* _TASK REQUIREMENTS_: Search the data for the string "right" and extract every line where it appears.

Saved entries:
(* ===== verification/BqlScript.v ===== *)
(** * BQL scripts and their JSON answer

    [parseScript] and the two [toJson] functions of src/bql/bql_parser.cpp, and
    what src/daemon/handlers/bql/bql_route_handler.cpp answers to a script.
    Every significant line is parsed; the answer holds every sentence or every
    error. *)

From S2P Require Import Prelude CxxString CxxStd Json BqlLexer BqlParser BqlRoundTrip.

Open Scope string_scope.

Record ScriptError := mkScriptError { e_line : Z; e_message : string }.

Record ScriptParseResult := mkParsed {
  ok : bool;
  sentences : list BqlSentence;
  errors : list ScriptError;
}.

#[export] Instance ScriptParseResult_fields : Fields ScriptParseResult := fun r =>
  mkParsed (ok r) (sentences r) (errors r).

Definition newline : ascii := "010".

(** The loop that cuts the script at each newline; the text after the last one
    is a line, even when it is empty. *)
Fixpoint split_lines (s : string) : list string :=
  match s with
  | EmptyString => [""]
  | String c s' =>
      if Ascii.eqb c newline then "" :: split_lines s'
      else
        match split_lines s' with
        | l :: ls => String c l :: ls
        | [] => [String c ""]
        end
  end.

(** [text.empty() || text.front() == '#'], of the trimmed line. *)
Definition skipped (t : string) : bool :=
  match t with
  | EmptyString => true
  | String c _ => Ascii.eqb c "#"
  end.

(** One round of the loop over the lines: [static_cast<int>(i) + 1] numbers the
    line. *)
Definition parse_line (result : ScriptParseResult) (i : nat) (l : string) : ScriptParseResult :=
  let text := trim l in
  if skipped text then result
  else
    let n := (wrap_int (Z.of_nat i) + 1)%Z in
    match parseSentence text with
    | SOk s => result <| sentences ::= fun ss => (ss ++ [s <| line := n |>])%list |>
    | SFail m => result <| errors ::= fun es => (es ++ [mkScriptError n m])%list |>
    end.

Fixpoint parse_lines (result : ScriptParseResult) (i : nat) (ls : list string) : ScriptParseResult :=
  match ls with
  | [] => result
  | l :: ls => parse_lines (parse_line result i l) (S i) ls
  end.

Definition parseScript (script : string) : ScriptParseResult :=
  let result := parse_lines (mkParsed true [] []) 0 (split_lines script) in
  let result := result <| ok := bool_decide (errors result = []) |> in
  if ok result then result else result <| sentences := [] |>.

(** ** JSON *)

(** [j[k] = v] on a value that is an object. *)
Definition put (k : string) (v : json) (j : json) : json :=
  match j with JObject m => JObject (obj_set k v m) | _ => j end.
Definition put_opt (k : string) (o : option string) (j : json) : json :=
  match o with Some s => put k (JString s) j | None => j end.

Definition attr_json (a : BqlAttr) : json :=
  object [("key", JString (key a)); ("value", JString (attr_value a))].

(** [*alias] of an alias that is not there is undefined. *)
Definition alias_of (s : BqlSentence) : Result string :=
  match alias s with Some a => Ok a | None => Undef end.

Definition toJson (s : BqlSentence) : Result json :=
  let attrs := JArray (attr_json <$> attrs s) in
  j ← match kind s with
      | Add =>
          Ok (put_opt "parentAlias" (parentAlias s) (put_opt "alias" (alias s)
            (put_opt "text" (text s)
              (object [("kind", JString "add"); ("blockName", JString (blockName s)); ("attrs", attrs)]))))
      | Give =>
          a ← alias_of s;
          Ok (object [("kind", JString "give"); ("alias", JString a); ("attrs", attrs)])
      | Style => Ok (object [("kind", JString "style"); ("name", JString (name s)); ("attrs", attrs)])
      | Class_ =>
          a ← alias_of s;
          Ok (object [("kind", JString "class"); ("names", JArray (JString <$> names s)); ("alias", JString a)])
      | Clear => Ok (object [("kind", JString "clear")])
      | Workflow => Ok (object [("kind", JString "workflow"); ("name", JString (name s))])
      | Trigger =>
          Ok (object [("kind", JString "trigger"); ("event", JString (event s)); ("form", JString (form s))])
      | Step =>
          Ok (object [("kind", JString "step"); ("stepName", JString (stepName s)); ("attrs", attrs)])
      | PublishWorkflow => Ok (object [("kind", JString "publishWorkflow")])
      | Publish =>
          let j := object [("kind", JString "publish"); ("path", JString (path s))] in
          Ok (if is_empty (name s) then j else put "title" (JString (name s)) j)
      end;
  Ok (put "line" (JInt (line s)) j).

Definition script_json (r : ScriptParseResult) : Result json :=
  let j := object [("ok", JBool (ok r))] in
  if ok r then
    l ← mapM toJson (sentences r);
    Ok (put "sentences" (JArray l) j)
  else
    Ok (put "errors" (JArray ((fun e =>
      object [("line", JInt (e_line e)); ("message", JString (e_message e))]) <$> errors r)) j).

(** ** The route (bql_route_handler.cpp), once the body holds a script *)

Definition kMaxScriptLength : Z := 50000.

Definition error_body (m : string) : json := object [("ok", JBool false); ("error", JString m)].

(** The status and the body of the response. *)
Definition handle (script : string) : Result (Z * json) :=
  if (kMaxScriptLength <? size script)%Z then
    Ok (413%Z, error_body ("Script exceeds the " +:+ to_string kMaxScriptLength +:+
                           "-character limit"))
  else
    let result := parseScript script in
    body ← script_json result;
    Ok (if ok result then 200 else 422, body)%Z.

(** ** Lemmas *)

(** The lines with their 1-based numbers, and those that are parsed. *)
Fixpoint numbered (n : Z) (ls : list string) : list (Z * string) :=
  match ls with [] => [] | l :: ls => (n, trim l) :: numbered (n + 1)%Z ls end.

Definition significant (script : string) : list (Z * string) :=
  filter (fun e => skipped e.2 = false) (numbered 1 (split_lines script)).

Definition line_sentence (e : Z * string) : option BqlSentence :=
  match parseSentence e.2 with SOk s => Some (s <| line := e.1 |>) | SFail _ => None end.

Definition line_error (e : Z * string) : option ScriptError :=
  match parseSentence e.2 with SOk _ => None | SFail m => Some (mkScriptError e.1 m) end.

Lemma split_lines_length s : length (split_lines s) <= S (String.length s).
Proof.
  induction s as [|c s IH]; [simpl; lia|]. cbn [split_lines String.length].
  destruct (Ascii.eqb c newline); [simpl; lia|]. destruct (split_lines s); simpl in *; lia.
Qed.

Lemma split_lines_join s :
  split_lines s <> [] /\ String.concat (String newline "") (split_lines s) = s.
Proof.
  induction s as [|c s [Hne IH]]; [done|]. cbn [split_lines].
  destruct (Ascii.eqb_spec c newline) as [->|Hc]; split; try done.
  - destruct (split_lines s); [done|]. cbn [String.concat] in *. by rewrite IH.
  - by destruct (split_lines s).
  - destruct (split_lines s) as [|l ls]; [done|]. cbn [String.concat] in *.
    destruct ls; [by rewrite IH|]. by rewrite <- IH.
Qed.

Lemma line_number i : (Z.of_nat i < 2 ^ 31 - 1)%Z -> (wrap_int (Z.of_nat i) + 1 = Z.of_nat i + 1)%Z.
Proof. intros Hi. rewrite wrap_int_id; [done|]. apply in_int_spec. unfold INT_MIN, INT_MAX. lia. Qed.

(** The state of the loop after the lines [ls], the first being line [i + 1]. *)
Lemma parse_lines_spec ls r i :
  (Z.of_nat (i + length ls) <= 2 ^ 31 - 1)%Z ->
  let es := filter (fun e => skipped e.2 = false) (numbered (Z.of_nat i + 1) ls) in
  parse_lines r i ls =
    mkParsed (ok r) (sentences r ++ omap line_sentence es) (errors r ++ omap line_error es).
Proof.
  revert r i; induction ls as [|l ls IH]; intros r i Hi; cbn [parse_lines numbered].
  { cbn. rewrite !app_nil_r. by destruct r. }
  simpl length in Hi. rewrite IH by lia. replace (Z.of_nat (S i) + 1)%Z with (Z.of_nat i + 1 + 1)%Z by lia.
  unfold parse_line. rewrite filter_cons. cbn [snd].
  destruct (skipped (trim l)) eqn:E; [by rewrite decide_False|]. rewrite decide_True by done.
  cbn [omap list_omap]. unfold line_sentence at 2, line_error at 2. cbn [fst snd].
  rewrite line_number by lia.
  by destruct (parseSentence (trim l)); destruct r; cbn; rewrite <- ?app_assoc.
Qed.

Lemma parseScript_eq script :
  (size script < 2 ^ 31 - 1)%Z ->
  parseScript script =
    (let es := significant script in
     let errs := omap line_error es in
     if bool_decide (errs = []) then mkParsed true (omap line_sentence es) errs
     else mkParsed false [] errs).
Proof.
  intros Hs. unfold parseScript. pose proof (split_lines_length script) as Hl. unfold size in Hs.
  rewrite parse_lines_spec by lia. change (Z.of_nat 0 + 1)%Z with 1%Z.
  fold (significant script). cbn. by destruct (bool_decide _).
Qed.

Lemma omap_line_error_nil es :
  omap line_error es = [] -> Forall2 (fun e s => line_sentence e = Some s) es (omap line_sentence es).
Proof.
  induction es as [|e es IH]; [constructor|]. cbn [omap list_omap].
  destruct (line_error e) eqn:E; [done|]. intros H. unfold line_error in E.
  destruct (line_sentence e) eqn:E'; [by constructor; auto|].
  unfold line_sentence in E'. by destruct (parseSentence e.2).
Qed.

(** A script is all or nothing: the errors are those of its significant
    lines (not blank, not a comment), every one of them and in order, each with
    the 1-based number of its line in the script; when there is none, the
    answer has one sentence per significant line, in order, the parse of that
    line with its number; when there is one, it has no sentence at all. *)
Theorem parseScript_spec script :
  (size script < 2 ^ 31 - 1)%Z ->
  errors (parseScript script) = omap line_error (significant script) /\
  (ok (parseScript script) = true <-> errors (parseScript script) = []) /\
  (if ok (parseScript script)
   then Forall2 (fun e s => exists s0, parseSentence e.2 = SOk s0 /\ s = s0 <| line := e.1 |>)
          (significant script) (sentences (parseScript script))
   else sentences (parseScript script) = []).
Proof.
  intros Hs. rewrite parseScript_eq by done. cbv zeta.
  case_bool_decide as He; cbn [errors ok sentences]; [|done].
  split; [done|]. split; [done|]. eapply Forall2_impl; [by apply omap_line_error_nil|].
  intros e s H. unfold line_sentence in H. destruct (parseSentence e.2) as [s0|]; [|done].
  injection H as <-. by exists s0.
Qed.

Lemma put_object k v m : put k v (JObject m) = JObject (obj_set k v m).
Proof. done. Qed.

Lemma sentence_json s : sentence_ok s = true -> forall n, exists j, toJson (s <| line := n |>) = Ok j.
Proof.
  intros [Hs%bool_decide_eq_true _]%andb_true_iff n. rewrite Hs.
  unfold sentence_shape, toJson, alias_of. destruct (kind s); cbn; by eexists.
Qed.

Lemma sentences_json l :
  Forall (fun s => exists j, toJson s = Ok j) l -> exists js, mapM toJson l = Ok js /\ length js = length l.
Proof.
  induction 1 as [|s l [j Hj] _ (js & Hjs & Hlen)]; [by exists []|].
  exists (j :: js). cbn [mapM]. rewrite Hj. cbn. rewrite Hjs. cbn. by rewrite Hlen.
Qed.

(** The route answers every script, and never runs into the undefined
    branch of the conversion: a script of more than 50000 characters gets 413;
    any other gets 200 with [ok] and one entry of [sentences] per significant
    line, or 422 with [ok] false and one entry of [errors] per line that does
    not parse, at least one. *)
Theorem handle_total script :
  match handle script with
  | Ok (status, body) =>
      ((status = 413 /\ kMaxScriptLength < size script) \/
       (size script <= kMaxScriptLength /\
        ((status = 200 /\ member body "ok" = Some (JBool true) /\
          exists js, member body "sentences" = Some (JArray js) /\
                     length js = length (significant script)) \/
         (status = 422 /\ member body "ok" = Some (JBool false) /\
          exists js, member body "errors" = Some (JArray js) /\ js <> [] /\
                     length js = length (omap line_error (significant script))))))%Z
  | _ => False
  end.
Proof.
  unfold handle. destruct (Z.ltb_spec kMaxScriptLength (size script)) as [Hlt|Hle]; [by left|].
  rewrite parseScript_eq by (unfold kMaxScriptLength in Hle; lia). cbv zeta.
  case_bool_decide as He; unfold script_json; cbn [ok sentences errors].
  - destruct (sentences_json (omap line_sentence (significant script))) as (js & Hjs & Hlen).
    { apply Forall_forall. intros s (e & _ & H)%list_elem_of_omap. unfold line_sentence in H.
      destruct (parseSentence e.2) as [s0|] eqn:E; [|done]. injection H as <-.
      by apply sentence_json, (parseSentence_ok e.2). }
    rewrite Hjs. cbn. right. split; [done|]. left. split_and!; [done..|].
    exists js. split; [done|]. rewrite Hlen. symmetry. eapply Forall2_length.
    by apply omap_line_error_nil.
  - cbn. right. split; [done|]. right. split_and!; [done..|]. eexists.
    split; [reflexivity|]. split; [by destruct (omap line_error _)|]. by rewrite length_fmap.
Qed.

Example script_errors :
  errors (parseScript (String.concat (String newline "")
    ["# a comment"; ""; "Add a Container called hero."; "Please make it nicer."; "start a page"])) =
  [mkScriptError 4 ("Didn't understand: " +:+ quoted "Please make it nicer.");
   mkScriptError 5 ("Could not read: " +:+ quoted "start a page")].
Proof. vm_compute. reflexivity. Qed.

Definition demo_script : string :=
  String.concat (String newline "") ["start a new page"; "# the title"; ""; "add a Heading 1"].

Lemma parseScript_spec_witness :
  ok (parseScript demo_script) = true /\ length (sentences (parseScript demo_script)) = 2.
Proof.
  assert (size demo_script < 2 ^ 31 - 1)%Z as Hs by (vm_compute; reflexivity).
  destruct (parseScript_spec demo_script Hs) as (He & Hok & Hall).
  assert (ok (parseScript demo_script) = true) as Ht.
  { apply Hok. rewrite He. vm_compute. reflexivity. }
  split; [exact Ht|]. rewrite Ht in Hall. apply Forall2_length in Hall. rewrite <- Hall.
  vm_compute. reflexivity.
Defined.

* _WRITTEN REPLY_:
    rewrite Hjs. cbn. right. split; [done|]. left. split_and!; [done..|].
  - cbn. right. split; [done|]. right. split_and!; [done..|]. eexists.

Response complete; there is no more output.